*** Input Section Begins ***
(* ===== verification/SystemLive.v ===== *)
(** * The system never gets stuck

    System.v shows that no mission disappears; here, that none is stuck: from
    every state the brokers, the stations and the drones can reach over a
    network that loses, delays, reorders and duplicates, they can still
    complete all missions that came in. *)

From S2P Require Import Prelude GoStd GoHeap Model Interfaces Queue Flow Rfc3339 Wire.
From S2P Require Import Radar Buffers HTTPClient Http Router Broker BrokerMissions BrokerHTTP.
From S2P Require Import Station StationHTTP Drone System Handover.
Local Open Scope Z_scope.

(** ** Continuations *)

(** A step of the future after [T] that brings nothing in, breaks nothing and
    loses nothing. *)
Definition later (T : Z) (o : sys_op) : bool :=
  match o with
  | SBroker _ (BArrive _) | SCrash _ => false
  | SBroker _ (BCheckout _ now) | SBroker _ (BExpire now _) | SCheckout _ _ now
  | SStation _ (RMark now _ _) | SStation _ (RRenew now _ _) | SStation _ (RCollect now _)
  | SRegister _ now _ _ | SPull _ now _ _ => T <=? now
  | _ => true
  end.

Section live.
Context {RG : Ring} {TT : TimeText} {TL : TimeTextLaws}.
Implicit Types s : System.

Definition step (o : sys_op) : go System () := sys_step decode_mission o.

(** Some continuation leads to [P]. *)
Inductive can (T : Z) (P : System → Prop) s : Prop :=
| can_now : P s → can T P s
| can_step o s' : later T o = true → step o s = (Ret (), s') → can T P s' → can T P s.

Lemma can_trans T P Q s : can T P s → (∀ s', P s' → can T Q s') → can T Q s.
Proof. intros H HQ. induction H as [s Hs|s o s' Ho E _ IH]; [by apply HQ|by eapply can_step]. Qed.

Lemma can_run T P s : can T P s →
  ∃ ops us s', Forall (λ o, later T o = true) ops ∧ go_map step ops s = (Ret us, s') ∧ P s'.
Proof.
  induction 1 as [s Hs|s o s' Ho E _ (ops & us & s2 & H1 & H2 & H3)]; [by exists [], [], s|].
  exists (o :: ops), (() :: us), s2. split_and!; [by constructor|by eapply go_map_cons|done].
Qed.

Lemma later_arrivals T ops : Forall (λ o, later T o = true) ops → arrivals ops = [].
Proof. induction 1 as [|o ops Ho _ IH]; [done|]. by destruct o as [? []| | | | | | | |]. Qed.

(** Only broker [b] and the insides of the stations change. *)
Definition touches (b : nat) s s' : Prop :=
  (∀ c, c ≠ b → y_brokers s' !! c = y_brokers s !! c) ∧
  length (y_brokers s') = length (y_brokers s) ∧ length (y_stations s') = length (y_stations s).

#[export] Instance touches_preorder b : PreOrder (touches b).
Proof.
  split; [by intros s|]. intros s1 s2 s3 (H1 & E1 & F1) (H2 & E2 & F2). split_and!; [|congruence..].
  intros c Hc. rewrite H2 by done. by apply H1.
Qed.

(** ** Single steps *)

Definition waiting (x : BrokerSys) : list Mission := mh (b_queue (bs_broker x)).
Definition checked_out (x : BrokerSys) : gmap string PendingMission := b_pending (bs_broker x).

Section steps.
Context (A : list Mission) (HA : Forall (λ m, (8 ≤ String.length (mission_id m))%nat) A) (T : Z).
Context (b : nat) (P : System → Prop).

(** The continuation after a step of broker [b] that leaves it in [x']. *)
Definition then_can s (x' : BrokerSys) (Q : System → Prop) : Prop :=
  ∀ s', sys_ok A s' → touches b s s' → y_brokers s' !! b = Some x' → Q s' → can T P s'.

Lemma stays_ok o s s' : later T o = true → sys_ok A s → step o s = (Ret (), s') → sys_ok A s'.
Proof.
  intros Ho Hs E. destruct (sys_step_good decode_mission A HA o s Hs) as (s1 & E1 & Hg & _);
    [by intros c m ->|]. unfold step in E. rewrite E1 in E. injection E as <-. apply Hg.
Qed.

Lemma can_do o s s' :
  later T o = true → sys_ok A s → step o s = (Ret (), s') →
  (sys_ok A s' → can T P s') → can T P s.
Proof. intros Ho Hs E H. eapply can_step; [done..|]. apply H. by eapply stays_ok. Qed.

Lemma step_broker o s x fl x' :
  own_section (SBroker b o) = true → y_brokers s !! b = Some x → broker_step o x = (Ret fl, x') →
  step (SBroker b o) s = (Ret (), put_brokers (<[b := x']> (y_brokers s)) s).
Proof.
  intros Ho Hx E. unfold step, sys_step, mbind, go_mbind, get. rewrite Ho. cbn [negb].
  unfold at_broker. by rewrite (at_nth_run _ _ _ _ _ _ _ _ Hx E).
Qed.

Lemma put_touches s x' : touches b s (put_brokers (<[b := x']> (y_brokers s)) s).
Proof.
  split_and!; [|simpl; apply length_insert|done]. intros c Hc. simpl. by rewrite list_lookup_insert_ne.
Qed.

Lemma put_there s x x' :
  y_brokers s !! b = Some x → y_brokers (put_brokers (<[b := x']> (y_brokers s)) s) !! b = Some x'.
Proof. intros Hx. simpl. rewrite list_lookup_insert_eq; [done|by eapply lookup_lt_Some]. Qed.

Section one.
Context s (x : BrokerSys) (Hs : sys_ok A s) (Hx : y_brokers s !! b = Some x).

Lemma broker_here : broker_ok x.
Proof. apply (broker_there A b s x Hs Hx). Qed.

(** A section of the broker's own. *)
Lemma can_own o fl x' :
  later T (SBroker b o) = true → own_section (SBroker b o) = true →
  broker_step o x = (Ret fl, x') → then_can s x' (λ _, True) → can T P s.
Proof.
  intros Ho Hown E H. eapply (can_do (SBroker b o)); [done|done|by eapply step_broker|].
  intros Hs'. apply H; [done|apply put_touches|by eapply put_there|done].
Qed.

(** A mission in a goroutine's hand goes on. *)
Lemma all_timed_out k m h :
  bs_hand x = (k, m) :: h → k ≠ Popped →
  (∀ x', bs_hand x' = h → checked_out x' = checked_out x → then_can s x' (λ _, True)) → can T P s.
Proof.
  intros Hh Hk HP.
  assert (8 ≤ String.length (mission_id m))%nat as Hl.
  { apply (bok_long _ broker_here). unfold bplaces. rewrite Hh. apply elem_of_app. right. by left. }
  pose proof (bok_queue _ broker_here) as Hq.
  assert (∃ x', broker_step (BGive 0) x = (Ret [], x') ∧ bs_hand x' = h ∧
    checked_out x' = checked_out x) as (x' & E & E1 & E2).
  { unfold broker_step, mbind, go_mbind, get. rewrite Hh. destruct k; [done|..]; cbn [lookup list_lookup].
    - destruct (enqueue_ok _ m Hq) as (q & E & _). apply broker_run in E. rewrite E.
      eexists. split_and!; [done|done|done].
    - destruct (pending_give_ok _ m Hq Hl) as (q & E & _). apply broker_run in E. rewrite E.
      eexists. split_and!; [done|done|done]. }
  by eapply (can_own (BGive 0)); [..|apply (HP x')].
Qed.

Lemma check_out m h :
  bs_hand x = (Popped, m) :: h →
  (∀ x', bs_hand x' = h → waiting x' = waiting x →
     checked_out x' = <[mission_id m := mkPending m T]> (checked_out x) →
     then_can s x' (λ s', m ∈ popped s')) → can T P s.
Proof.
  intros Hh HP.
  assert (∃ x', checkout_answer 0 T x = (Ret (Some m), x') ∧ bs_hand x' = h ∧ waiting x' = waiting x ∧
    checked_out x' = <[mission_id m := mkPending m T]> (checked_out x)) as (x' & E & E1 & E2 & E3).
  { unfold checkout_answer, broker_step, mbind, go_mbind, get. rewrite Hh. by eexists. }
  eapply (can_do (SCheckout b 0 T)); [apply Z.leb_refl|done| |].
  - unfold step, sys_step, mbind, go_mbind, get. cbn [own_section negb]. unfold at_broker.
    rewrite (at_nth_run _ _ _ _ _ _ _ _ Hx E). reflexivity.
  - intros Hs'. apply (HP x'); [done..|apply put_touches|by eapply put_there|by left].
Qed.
*** Input Section Ends ***
All lines above from the line with "y_brokers s !! b = Some x → y_brokers" through the line with "Proof. apply (broker_there", both included, are to be set down exactly, with nothing else.

Answer for this exercise:
  y_brokers s !! b = Some x → y_brokers (put_brokers (<[b := x']> (y_brokers s)) s) !! b = Some x'.
Proof. intros Hx. simpl. rewrite list_lookup_insert_eq; [done|by eapply lookup_lt_Some]. Qed.

Section one.
Context s (x : BrokerSys) (Hs : sys_ok A s) (Hx : y_brokers s !! b = Some x).

Lemma broker_here : broker_ok x.
Proof. apply (broker_there A b s x Hs Hx). Qed.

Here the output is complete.